*EXERCISE GOAL*
Among the entries below, only the lines starting at the one with "rewrite Hperm', Hperm." and ending at the one with "L1). by left.", both included, are to be printed exactly.

Segment Open

(** The dead head is moved from the run queue to the zombies. *)
Lemma bury_ok s r l zl : leaving s r l zl ->
  exists s' p l', (unlink_task r ;; modify (fun s => set_zombies r (upd r (set_tnext (zombie_list s)) s))) s = Some (tt, s') /\
    ring s' p l' /\ p :: l' ≡ₚ l /\ current_task s' = r /\ path s' (zombie_list s') (r :: zl) 0 /\ ts s' = ts s /\ same_tasks s s' /\
    (forall q, st (task s' q) = st (task s q)).
Proof.
  intros [L1 L2 L3 L4 L5 L6 L7 L8 L9].
  destruct (exists_last (l := l)) as (k & p & ->); [intros ->; by apply elem_of_nil in L3 |].
  destruct (unlink_head s r k p L1) as (s1 & Hun & Hring & Hc & Hz & Hts & _ & _ & Hv & Hd).
  pose proof (rg_nodup _ _ _ L1) as Hnd. apply NoDup_cons in Hnd as [Hrl _].
  assert (is_Some (tasks s !! r)) as Hrs by (apply (path_elem _ _ _ _ _ (rg_path _ _ _ L1)); by left).
  set (s2 := upd r (set_tnext (zombie_list s1)) s1).
  assert (forall q, is_Some (tasks s2 !! q) <-> is_Some (tasks s !! q)) as Hd2.
  { intros q. unfold s2. rewrite tasks_upd; [apply Hd | by apply Hd]. }
  assert (forall q, q <> r -> task s2 q = task s1 q) as Hv2 by (intros q Hq; unfold s2; by rewrite task_upd, decide_False).
  assert (forall q, st (task s2 q) = st (task s q) /\ keep (task s2 q) = keep (task s q)) as Hsame.
  { intros q. unfold s2. rewrite task_upd, !Hv. repeat case_decide; subst; done. }
  assert (same_tasks s s2) as Hst.
  { intros q. pose proof (Hd2 q) as Hdq. destruct (Hsame q) as [_ Hk]. unfold task in Hk.
    destruct (tasks s2 !! q) as [v |], (tasks s !! q) as [w |]; simpl in *; [by rewrite Hk | | | done].
    - by destruct (proj1 Hdq ltac:(by eexists)).
    - by destruct (proj2 Hdq ltac:(by eexists)). }
  exists (set_zombies r s2), p, k. split; [step_st; by rewrite Hun |]. split_and!; try done.
  - apply (ring_ext s1); [done | apply (rg_queue _ _ _ Hring) |]. intros x Hx.
    change (tasks (set_zombies r s2)) with (tasks s2). change (task (set_zombies r s2) x) with (task s2 x).
    assert (x <> r) as Hxr by (intros ->; apply Hrl; by rewrite <- Permutation_cons_append).
    rewrite Hd2, Hv2 by done. split; [| done]. apply Hd. by apply (path_elem _ _ _ _ _ (rg_path _ _ _ Hring)).
  - apply Permutation_cons_append.
  - change (current_task s1 = r). by rewrite Hc.
  - cbn [zombie_list set_zombies path]. split_and!; [done | by apply Hd2 |].
    change (task (set_zombies r s2) r) with (task s2 r). unfold s2 at 2. rewrite task_upd, decide_True by done. cbn [next set_tnext].
    rewrite Hz. apply (path_ext s); [done |]. intros x Hx. apply NoDup_cons in L6 as [Hrz _].
    change (tasks (set_zombies r s2)) with (tasks s2). change (task (set_zombies r s2) x) with (task s2 x).
    assert (x <> r) as Hxr by (by intros ->). rewrite Hd2, Hv2, Hv by done. split; [by apply (path_elem _ _ _ _ _ L5) |].
    rewrite !decide_False; [done | | done]. intros ->. destruct (L4 p) as [E | E]; [apply elem_of_app; right; by left | |];
      rewrite L8 in E by (by right); done.
  - intros q. apply Hsame.
Qed.

Lemma leave_ok s own r l zl : leaving s r l zl -> res_ok s own -> fd_table (task s r) = 0 ->
  exists s' t l', (unlink_task r ;; modify (fun s => set_zombies r (upd r (set_tnext (zombie_list s)) s)) ;;
      rq ← gets run_queue; if rq =? 0 then halt else (n ← pick_next; do_switch n)) s = Some (tt, s') /\
    queues s' t l' (r :: zl) /\ res_ok s' own /\ t :: l' ≡ₚ l /\ runs s' t /\ tables (ts s') = tables (ts s) /\ same_tasks s s' /\
    (forall q, st (task s' q) = if decide (q = t) then Running else st (task s q)).
Proof.
  intros Hl Hr Hfd. destruct (bury_ok s r l zl Hl) as (s1 & p & k & Hbury & Hring & Hperm & Hc & Hz & Hts & Hsame & Hst).
  pose proof Hl as [L1 L2 L3 L4 L5 L6 L7 L8 L9].
  assert (res_ok s1 own) as Hr1 by (apply (res_same s); [done | done | rewrite Hts; apply (rs_tables _ _ Hr) | by rewrite Hts]).
  set (t := chosen s1 p k). assert (t ∈ p :: k) as Htin by (apply chosen_in; by rewrite Hperm).
  assert (r ∉ l) as Hrl by (pose proof (rg_nodup _ _ _ L1) as Hn; by apply NoDup_cons in Hn as [? _]).
  assert (t <> r) as Htr by (intros E; apply Hrl; rewrite <- Hperm; by rewrite <- E).
  assert (is_Some (tasks s1 !! t)) as Hts1 by (apply (path_elem _ _ _ _ _ (rg_path _ _ _ Hring)); done).
  assert (is_Some (tasks s1 !! r)) as Hrs1 by (apply (path_elem _ _ _ _ _ Hz); by left).
  destruct (do_switch_facts s1 own r t Hr1 Hc Hrs1 Hts1 Htr) as (s' & Hrun & Hsw & Hr').
  assert (forall q, st (task s' q) = if decide (q = t) then Running else st (task s q)) as Hst'.
  { intros q. rewrite (sw_st _ _ _ _ Hsw), Hst. destruct (decide (q = t)); [done |]. rewrite Hst, (L8 r) by (by left).
    rewrite decide_False; [done |]. by intros [_ ?]. }
  destruct (ring_at s1 p k t Hring Htin) as (l' & Hperm' & Hrot).
  exists s', t, l'. split.
  { unfold mbind, St_bind in Hbury |- *. destruct (unlink_task r s) as [[[] s0] |]; [| done]. cbv beta iota in *. unfold modify, gets in *.
    injection Hbury as ->. cbv beta iota.
    rewrite (rg_queue _ _ _ Hring), (proj2 (Z.eqb_neq p 0)) by (intros E; apply (rg_null _ _ _ Hring); rewrite <- E; by left).
    rewrite (pick_next_ok s1 p k Hring). exact Hrun. }
  assert (t ∉ r :: zl) as Htz.
  { intros [? | Hin]%elem_of_cons; [done |]. assert (t ∈ l) as Htl by (by rewrite <- Hperm).
    destruct (L4 t Htl) as [E | E]; rewrite L8 in E by (by right); done. }
  destruct (switched_zombies s1 s' r t (r :: zl) Hsw Hz Htz) as [Z1 Z2].
  { intros z Hzz. rewrite Hst. split; [by apply L8 |].
    pose proof (keep_holds _ _ (same_tasks_task _ _ z Hsame)) as [= _ _ ->]. apply elem_of_cons in Hzz as [-> | Hzz]; [done | by apply L9]. }
  split; [| split_and!; try done].
  - split; try done.
    + apply Hrot; [apply (sw_queue _ _ _ _ Hsw) |]. intros x Hx. rewrite (sw_dom _ _ _ _ Hsw), (sw_next _ _ _ _ Hsw).
      split; [by apply (path_elem _ _ _ _ _ (rg_path _ _ _ Hring)) | done].
    + apply (sw_queue _ _ _ _ Hsw).
    + by rewrite Hperm', Hperm.
    + rewrite Hst', decide_True by done. done.
    + intros x Hx. assert (x <> t) as Hxt.
      { intros ->. pose proof (rg_nodup _ _ _ Hring) as Hn. rewrite <- Hperm' in Hn. by apply NoDup_cons in Hn as [? _]. }
      rewrite Hst', decide_False by done. apply L4. rewrite <- Hperm, <- Hperm'. by right.
    + apply not_elem_of_cons. split; [| done]. intros <-. apply (rg_null _ _ _ L1). by left.
  - by rewrite Hperm'.
  - apply (sw_runs _ _ _ _ Hsw).
  - rewrite (sw_tables _ _ _ _ Hsw). by rewrite Hts.
  - apply (same_tasks_trans _ s1); [done | apply (sw_same _ _ _ _ Hsw)].
Qed.

(** The children of the dead task go to task 1. *)
Lemma adopt_ok s own r l zl d : leaving s r l zl -> res_ok s own ->
  exists s', when (negb (r =? 0)) (reparent_loop (fuel s) r r d) s = Some (tt, s') /\ leaving s' r l zl /\ res_ok s' own /\ ts s' = ts s /\
    (forall p, task s' p = if decide (p ∈ r :: l) then reparent d (task s p) else task s p).
Proof.
  intros Hl Hr. pose proof (lv_ring _ _ _ _ Hl) as Hring. pose proof (ring_fuel _ _ _ Hring) as Hf.
  pose proof (rg_path _ _ _ Hring) as Hp. pose proof (rg_nodup _ _ _ Hring) as Hn.
  assert (r <> 0) as H0 by (intros E; apply (rg_null _ _ _ Hring); rewrite E; by left).
  assert (r ∉ drop 1 (r :: l)) as Hrl by (simpl; by apply NoDup_cons in Hn as [? _]).
  destruct (reparent_loop_ok (fuel s) r r d (r :: l) s Hp ltac:(done) Hn Hrl ltac:(simpl; lia)) as (m & Hrun & Hm).
  assert (forall p, task (set_tasks m s) p = if decide (p ∈ r :: l) then reparent d (task s p) else task s p) as Ht1.
  { intros p. unfold task. cbn [tasks set_tasks]. rewrite Hm. destruct (decide (p ∈ r :: l)) as [Hin |]; [| done].
    destruct (path_elem _ _ _ _ _ Hp Hin) as [v Hv]. by rewrite Hv. }
  exists (set_tasks m s). rewrite (proj2 (Z.eqb_neq r 0)) by done. split; [exact Hrun |]. split; [| split; [| done]].
  - apply (leaving_ext s); try done; intros p; [| rewrite Ht1; unfold reparent; destruct (decide (p ∈ r :: l)), (parent_tid (task s p) =? d); auto ..].
    cbn [tasks set_tasks]. rewrite Hm. case_decide; [apply fmap_is_Some | done].
  - apply (res_holds s); [done | | apply (rs_tables _ _ Hr) | done]. intros p. cbn [tasks set_tasks]. rewrite Hm.
    case_decide; [| done]. destruct (tasks s !! p) as [v |]; [| done]. simpl. f_equal. unfold reparent. by destruct (parent_tid v =? d).
Qed.

(** The parent is woken if it is blocked. *)
Lemma wake_parent_ok n s own r l zl : leaving s r l zl -> res_ok s own -> (S (length l) <= n)%nat ->
  let pt := parent_tid (task s r) in
  exists s', when (negb (pt =? 0) && negb (r =? 0)) (wake_parent_loop n r r pt) s = Some (tt, s') /\
    leaving s' r l zl /\ res_ok s' own /\ ts s' = ts s /\
    (forall p, task s' p = task s p \/ (p ∈ l /\ st (task s p) = Blocked /\ task s' p = set_st Ready (task s p))) /\
    (forall p, p ∈ l -> tid (task s p) = pt -> pt <> 0 -> (forall q, q ∈ l -> tid (task s q) = pt -> q = p) -> st (task s' p) = Ready).
Proof.
  intros Hl Hr Hn pt. pose proof (lv_ring _ _ _ _ Hl) as Hring.
  assert (r <> 0) as H0 by (intros E; apply (rg_null _ _ _ Hring); rewrite E; by left).
  assert (r ∉ drop 1 (r :: l)) as Hrl by (simpl; pose proof (rg_nodup _ _ _ Hring) as Hd; by apply NoDup_cons in Hd as [? _]).
  rewrite (proj2 (Z.eqb_neq r 0)), andb_true_r by done.
  destruct (Z.eqb_spec pt 0) as [Hpt | Hpt]; cbn [negb when].
  { exists s. split_and!; try done; by left. }
  rewrite (wake_parent_loop_ok n r r pt (r :: l) s (rg_path _ _ _ Hring) ltac:(done) Hrl ltac:(simpl; lia)).
  eexists. split; [done |].
  destruct (List.find (waiting s pt) (r :: l)) as [q |] eqn:Hfind.
  - apply List.find_some in Hfind as [Hq%list_elem_of_In Hw]. apply andb_true_iff in Hw as [Hqt%Z.eqb_eq Hb%bool_decide_eq_true].
    assert (q ∈ l) as Hql.
    { apply elem_of_cons in Hq as [-> | ?]; [| done]. rewrite (lv_dead _ _ _ _ Hl) in Hb by (by left). done. }
    assert (is_Some (tasks s !! q)) as Hqs by (by apply (path_elem _ _ _ _ _ (rg_path _ _ _ Hring))).
    assert (forall p, task (upd q (set_st Ready) s) p = if decide (q = p) then set_st Ready (task s q) else task s p) as Ht by (intros p; by rewrite task_upd).
    split_and!; [| by apply res_upd | done | |].
    + apply (leaving_ext s); try done; [by intros p; apply tasks_upd | ..]; intros p; rewrite Ht; case_decide; subst; auto.
    + intros p. rewrite Ht. case_decide; [subst; right | left]; done.
    + intros p Hp Hpt' _ Hu. rewrite Ht. rewrite (Hu q Hql Hqt), decide_True by done. done.
  - split_and!; try done; [by left |]. intros p Hp Hpt' _ _. destruct (lv_rest _ _ _ _ Hl p Hp) as [? | Hb]; [done |].
    assert (waiting s pt p = false) as Hw by (apply (List.find_none _ _ Hfind), list_elem_of_In; by right).
    unfold waiting in Hw. by rewrite Hb, Hpt', Z.eqb_refl in Hw.
Qed.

Segment Closed

*RESULT BELOW*
    + by rewrite Hperm', Hperm.
    + rewrite Hst', decide_True by done. done.
    + intros x Hx. assert (x <> t) as Hxt.
      { intros ->. pose proof (rg_nodup _ _ _ Hring) as Hn. rewrite <- Hperm' in Hn. by apply NoDup_cons in Hn as [? _]. }
      rewrite Hst', decide_False by done. apply L4. rewrite <- Hperm, <- Hperm'. by right.
    + apply not_elem_of_cons. split; [| done]. intros <-. apply (rg_null _ _ _ L1). by left.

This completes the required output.